Jour de deuil national après les attentats de Kaboul

Dimanche était une journée de deuil national en Afghanistan un jour après qu'un kamikaze eut fait au moins 80 morts durant une manifestation à Kaboul dans le cadre d'un attentat revendiqué par le groupe armé État islamique (EI).
Selon les autorités afghanes, 231 autres personnes ont également été blessées, certaines grièvement, lors de l'attaque survenue samedi alors que des Hazaras, une minorité chiite, s'étaient rassemblés pour réclamer qu'une importante ligne électrique régionale passe par leur province, l'une des plus pauvres de l'Afghanistan.

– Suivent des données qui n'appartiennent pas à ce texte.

Lemma add_gadget_rows op sg j M A B :
  (forall x y, 0 <= x < q -> 0 <= y < q -> op x y q = Ok ((x + sg * y) mod q)) ->
  signed_mono sg j M -> (j < n)%nat -> (forall l, elem (A l)) -> (forall l, elem (B l)) ->
  add_gadget op params j (rows q psi k pr (2 * dg) COEFFICIENT A B)
  = Ok (rows q psi k pr (2 * dg) COEFFICIENT (with_gadget true M dg A) (with_gadget false M dg B)).
Proof.
  intros Hop HM Hj HA HB. unfold add_gadget. rewrite (gp_digits _ _ _ _ _ _ Hp), Nat2Z.id, (gp_Q _ _ _ _ _ _ Hp).
  pose proof (modulus_pos q psi k Hr). pose proof HM as [EM _].
  replace (rows _ _ _ _ _ _ A B) with (rows q psi k pr (2 * dg) COEFFICIENT (with_gadget true M 0 A) (with_gadget false M 0 B)).
  2: { apply rows_ext. intros l _. unfold with_gadget. change (l / 2 <? 0)%nat with false. by rewrite !andb_false_r. }
  apply (for_range_exact (fun i => rows q psi k pr (2 * dg) COEFFICIENT (with_gadget true M i A) (with_gadget false M i B))); [lia|].
  intros i Hi. rewrite gadget_at, bind_Ok by lia.
  pose proof (fun l => with_gadget_elem true M i A l EM HA) as HA'. pose proof (fun l => with_gadget_elem false M i B l EM HB) as HB'.
  assert (forall C, elem C -> op (C !!! j) ((2 ^ g) ^ Z.of_nat i mod q) q
            = Ok ((C !!! j + sg * ((2 ^ g) ^ Z.of_nat i mod q)) mod q)) as Ho.
  { intros C [Hl Hd]. apply Hop; [apply reduced_at; [done | lia] | apply mod_range; lia]. }
  assert (forall y l, length (if (l =? 2 * i)%nat && (0 =? 0)%nat then <[j := y]> (with_gadget true M i A l) else with_gadget true M i A l) = n) as Hlen.
  { intros y l. destruct (_ && _); rewrite ?length_insert; apply HA'. }
  erewrite update_entry_rows, bind_Ok; [|lia | lia | done | intros; apply HA' | intros; apply HB' | apply (Ho (with_gadget true M i A (2 * i))), HA'].
  erewrite update_entry_rows; [|lia | lia | done | intros; apply Hlen | |]; cycle 1.
  { intros l. rewrite andb_false_r. apply HB'. }
  { cbn [column Nat.eqb]. rewrite andb_false_r. apply Ho, HB'. }
  f_equal. apply rows_ext. intros l Hl.
  change (0 =? 0)%nat with true. change (0 =? 1)%nat with false. change (1 =? 0)%nat with false. change (1 =? 1)%nat with true.
  rewrite !andb_true_r, !andb_false_r.
  split.
  - rewrite <- (with_gadget_turn sg j M i A true) by done. cbn [negb Nat.b2n]. rewrite Nat.add_0_r.
    by destruct (Nat.eqb_spec l (2 * i)) as [->|].
  - rewrite <- (with_gadget_turn sg j M i B false) by done. cbn [negb Nat.b2n].
    by destruct (Nat.eqb_spec l (2 * i + 1)) as [->|].
Qed.
(** The algebra of the update: the selected monomial. *)
Lemma cggi_phase x si a b P1a P1b P2a P2b X N f e1 e2 :
  -1 <= si <= 1 -> elem a -> elem b -> elem P1a -> elem P1b -> elem P2a -> elem P2b -> elem X -> elem N -> elem f ->
  elem e1 -> elem e2 -> phase q s a b = padd q (negacyclic q X f) N ->
  phase q s P1a P1b = padd q (negacyclic q (message 1 si) (phase q s a b)) e1 ->
  phase q s P2a P2b = padd q (negacyclic q (message (-1) si) (phase q s a b)) e2 ->
  let inc C1 C2 := padd q (negacyclic q C1 (mono_less_one q k x)) (negacyclic q C2 (mono_less_one q k (- x))) in
  phase q s (padd q a (inc P1a P2a)) (padd q b (inc P1b P2b))
  = padd q (negacyclic q (negacyclic q X (pmono q k (x * si))) f)
      (padd q (negacyclic q (pmono q k (x * si)) N)
        (padd q (negacyclic q e1 (mono_less_one q k x)) (negacyclic q e2 (mono_less_one q k (- x))))).
Proof.
  intros Hsi Ha Hb H1a H1b H2a H2b HX HN Hf He1 He2 Eph E1 E2 inc.
  pose proof (mono_less_one_elem q psi k Hr x) as Hm1. pose proof (mono_less_one_elem q psi k Hr (- x)) as Hm2.
  transitivity (padd q (phase q s a b) (padd q (negacyclic q (phase q s P1a P1b) (mono_less_one q k x))
                  (negacyclic q (phase q s P2a P2b) (mono_less_one q k (- x))))); [unfold inc, phase; ring_eq Hr|].
  rewrite E1, E2, Eph. destruct (message_isometric 1 si) as [M1 _]. destruct (message_isometric (-1) si) as [M2 _].
  assert (forall i, ev psi k i (pmono q k 0) ==[q] 1) as E0.
  { intros i. rewrite (ev_mono_pos q psi k Hr) by lia. done. }
  assert (forall i, 1 + ev psi k i (mono_less_one q k x) * ev psi k i (message 1 si)
            + ev psi k i (mono_less_one q k (- x)) * ev psi k i (message (-1) si) ==[q] ev psi k i (pmono q k (x * si))) as Es.
  { intros i. unfold mono_less_one, message. ev_norm Hr. rewrite !E0.
    assert (si = 0 \/ si = 1 \/ si = -1) as [-> | [-> | ->]] by lia; cbn [Z.eqb]; rewrite ?ev_zero, ?E0.
    - replace (x * 0) with 0 by lia. rewrite E0. apply eqmod_eq. ring.
    - replace (x * 1) with x by lia. apply eqmod_eq. ring.
    - replace (x * -1) with (- x) by lia. change (1 =? -1) with false. cbn iota. apply eqmod_eq. simpl. ring. }
  apply (ev_eq q psi k Hr); [relem | relem |]. intros i Hi. ev_norm Hr. rewrite <- !Es. apply eqmod_eq. ring.
Qed.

La majorité des 30 millions d'Afghans sont sunnites et l'EI considère les chiites comme des apostats.
Cet attentat était le premier à être mené à Kaboul par l'EI, ce qui soulève des questions sur la capacité militaire de l'organisation terroriste dans le pays, et le pire à s'être produit dans la capitale afghane depuis le début de l'insurrection des talibans il y a 15 ans.
Dimanche, les familles éplorées ont récupéré les dépouilles de leurs proches dans les hôpitaux et les morgues de Kaboul afin de les porter à leur dernier repos, pour la plupart dans des tombes communes plutôt que dans les lots familiaux.
Pendant ce temps, les Hazaras ont poursuivi leur occupation de la place Demazang, où s'est déroulée l'attaque de samedi. Un porte-parole a précisé que les protestataires ne bougeraient pas tant que le gouvernement afghan n'aurait pas répondu à leurs demandes.
Ces derniers exigent que des représentants des Hazaras et de groupes de défense des droits de la personne participent à l'enquête sur l'attentat, que le tracé de la ligne électrique soit revu afin que cette dernière traverse leur province comme le prévoyait le plan originel et que la place Demazang soit rebaptisée la place des Martyrs.